Top of EXCERPTED RECORDS

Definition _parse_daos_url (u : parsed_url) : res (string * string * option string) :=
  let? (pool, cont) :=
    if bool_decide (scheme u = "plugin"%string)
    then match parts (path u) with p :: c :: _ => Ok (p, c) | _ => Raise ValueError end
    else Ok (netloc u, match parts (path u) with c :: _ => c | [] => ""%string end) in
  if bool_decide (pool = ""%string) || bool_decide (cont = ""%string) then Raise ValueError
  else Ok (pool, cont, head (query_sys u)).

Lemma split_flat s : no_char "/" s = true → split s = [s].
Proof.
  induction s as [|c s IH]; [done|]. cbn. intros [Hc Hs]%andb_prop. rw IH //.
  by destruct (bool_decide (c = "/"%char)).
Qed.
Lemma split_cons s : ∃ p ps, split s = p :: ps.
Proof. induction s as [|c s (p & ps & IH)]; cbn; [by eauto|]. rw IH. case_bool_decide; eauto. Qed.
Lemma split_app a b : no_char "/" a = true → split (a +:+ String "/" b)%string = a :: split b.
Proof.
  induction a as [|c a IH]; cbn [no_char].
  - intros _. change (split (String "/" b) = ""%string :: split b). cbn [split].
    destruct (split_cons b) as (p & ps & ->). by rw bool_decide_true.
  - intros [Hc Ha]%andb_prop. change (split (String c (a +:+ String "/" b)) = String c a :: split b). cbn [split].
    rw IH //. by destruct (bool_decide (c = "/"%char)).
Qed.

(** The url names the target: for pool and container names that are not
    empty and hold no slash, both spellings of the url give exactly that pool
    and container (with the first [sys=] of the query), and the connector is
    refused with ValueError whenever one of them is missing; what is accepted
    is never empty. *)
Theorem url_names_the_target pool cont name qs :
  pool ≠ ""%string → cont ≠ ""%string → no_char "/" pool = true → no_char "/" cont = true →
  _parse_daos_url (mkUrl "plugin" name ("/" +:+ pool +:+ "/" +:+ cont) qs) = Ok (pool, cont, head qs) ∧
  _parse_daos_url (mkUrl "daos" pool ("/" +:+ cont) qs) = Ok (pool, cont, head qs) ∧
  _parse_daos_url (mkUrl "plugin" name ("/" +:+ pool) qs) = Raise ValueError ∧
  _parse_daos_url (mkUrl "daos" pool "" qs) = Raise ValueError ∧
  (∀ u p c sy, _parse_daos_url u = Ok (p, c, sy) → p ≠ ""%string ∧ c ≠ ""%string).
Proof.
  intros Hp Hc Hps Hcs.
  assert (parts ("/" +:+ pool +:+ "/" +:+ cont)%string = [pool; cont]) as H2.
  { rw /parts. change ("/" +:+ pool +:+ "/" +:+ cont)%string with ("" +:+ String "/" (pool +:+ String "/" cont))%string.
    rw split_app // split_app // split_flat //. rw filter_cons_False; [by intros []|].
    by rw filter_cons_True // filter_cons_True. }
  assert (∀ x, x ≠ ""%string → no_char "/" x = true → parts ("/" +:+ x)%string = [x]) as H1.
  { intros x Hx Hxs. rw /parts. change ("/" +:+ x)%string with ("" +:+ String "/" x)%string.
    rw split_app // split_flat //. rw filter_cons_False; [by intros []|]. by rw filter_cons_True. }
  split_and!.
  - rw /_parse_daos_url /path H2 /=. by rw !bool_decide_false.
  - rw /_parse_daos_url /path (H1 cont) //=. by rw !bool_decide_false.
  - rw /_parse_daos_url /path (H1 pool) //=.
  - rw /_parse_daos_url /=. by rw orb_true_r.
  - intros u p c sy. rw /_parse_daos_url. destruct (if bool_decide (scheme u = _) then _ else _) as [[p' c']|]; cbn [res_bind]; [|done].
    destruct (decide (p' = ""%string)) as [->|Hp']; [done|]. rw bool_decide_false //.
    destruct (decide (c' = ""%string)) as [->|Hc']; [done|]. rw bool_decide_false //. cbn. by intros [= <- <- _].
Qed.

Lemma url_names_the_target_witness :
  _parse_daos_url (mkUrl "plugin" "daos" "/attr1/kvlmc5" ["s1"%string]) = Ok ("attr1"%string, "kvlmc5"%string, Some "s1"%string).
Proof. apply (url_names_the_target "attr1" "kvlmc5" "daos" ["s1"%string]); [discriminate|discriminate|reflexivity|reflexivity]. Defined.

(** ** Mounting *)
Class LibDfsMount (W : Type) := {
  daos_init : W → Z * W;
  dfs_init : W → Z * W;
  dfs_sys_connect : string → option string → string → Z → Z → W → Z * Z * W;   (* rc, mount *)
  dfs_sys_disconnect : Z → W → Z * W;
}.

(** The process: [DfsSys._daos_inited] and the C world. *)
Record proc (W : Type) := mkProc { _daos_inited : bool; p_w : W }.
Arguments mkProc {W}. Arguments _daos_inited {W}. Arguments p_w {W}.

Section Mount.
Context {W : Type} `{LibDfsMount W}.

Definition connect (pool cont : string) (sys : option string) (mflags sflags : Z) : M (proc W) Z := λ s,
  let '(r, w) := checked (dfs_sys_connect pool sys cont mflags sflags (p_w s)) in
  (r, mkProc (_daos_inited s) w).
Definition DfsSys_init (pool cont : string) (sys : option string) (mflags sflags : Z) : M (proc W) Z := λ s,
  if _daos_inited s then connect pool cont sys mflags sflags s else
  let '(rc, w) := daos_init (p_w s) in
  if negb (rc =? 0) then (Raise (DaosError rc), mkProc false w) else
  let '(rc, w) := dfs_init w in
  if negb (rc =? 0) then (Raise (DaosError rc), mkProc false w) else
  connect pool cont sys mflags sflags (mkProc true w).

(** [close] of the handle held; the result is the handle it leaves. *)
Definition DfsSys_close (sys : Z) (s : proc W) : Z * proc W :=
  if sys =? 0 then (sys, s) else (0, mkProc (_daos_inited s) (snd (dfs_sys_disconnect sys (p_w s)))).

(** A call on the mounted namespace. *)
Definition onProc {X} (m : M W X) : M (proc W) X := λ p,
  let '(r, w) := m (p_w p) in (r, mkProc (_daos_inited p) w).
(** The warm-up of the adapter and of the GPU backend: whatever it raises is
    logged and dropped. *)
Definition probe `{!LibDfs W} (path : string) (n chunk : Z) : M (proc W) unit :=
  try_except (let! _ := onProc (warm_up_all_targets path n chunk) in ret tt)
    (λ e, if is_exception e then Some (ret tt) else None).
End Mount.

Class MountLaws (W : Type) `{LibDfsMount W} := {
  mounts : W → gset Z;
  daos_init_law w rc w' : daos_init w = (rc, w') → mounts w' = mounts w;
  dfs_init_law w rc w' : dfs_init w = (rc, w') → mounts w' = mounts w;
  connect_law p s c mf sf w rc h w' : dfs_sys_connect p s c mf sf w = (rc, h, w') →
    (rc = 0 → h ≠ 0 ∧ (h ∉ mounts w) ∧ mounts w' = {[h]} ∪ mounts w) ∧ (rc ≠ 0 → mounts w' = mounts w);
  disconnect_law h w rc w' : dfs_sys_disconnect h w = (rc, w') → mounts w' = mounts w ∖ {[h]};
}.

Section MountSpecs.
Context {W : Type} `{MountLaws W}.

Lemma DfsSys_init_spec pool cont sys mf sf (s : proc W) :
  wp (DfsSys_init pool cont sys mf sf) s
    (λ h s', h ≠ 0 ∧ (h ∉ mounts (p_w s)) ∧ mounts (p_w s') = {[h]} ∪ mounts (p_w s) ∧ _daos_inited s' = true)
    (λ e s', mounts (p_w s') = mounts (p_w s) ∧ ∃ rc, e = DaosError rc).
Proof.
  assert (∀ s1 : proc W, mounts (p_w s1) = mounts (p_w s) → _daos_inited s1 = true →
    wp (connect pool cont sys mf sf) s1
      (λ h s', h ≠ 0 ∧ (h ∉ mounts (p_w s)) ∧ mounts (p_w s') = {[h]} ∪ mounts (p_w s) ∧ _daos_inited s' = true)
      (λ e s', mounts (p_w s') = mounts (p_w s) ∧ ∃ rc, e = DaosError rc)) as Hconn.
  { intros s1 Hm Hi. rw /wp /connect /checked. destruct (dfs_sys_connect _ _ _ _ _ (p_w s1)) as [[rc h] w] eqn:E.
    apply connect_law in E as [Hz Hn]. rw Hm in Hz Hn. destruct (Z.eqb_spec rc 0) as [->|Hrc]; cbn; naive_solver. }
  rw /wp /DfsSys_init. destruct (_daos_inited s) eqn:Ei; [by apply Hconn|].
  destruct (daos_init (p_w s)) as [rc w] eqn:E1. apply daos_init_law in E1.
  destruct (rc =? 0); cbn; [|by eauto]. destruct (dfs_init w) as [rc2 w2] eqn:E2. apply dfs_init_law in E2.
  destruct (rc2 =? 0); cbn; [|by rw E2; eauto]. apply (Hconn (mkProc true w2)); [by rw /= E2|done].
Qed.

Bottom of EXCERPTED RECORDS
Top of EXCERPTED RECORDS

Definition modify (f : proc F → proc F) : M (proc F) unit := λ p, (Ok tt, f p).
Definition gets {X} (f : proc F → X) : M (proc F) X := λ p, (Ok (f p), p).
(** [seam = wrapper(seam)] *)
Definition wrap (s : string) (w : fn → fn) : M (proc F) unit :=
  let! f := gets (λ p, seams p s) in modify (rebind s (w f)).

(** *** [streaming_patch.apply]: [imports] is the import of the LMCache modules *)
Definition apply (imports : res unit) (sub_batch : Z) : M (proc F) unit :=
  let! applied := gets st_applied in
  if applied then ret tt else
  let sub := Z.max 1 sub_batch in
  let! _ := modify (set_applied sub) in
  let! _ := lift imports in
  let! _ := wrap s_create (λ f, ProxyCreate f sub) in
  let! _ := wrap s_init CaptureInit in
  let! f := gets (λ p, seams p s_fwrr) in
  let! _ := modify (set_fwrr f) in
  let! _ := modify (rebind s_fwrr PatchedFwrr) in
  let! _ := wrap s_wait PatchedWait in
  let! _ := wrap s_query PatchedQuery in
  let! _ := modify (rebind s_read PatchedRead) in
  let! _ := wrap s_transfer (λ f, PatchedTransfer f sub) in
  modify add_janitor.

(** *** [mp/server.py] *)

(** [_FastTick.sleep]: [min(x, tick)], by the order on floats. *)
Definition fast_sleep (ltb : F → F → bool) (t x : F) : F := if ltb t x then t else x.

Bottom of EXCERPTED RECORDS

DESCRIPTION OF THE TASK —
Scan the listing and report each line where the word "imports" shows up.

WRITTEN ANSWER —
(** *** [streaming_patch.apply]: [imports] is the import of the LMCache modules *)
Definition apply (imports : res unit) (sub_batch : Z) : M (proc F) unit :=
  let! _ := lift imports in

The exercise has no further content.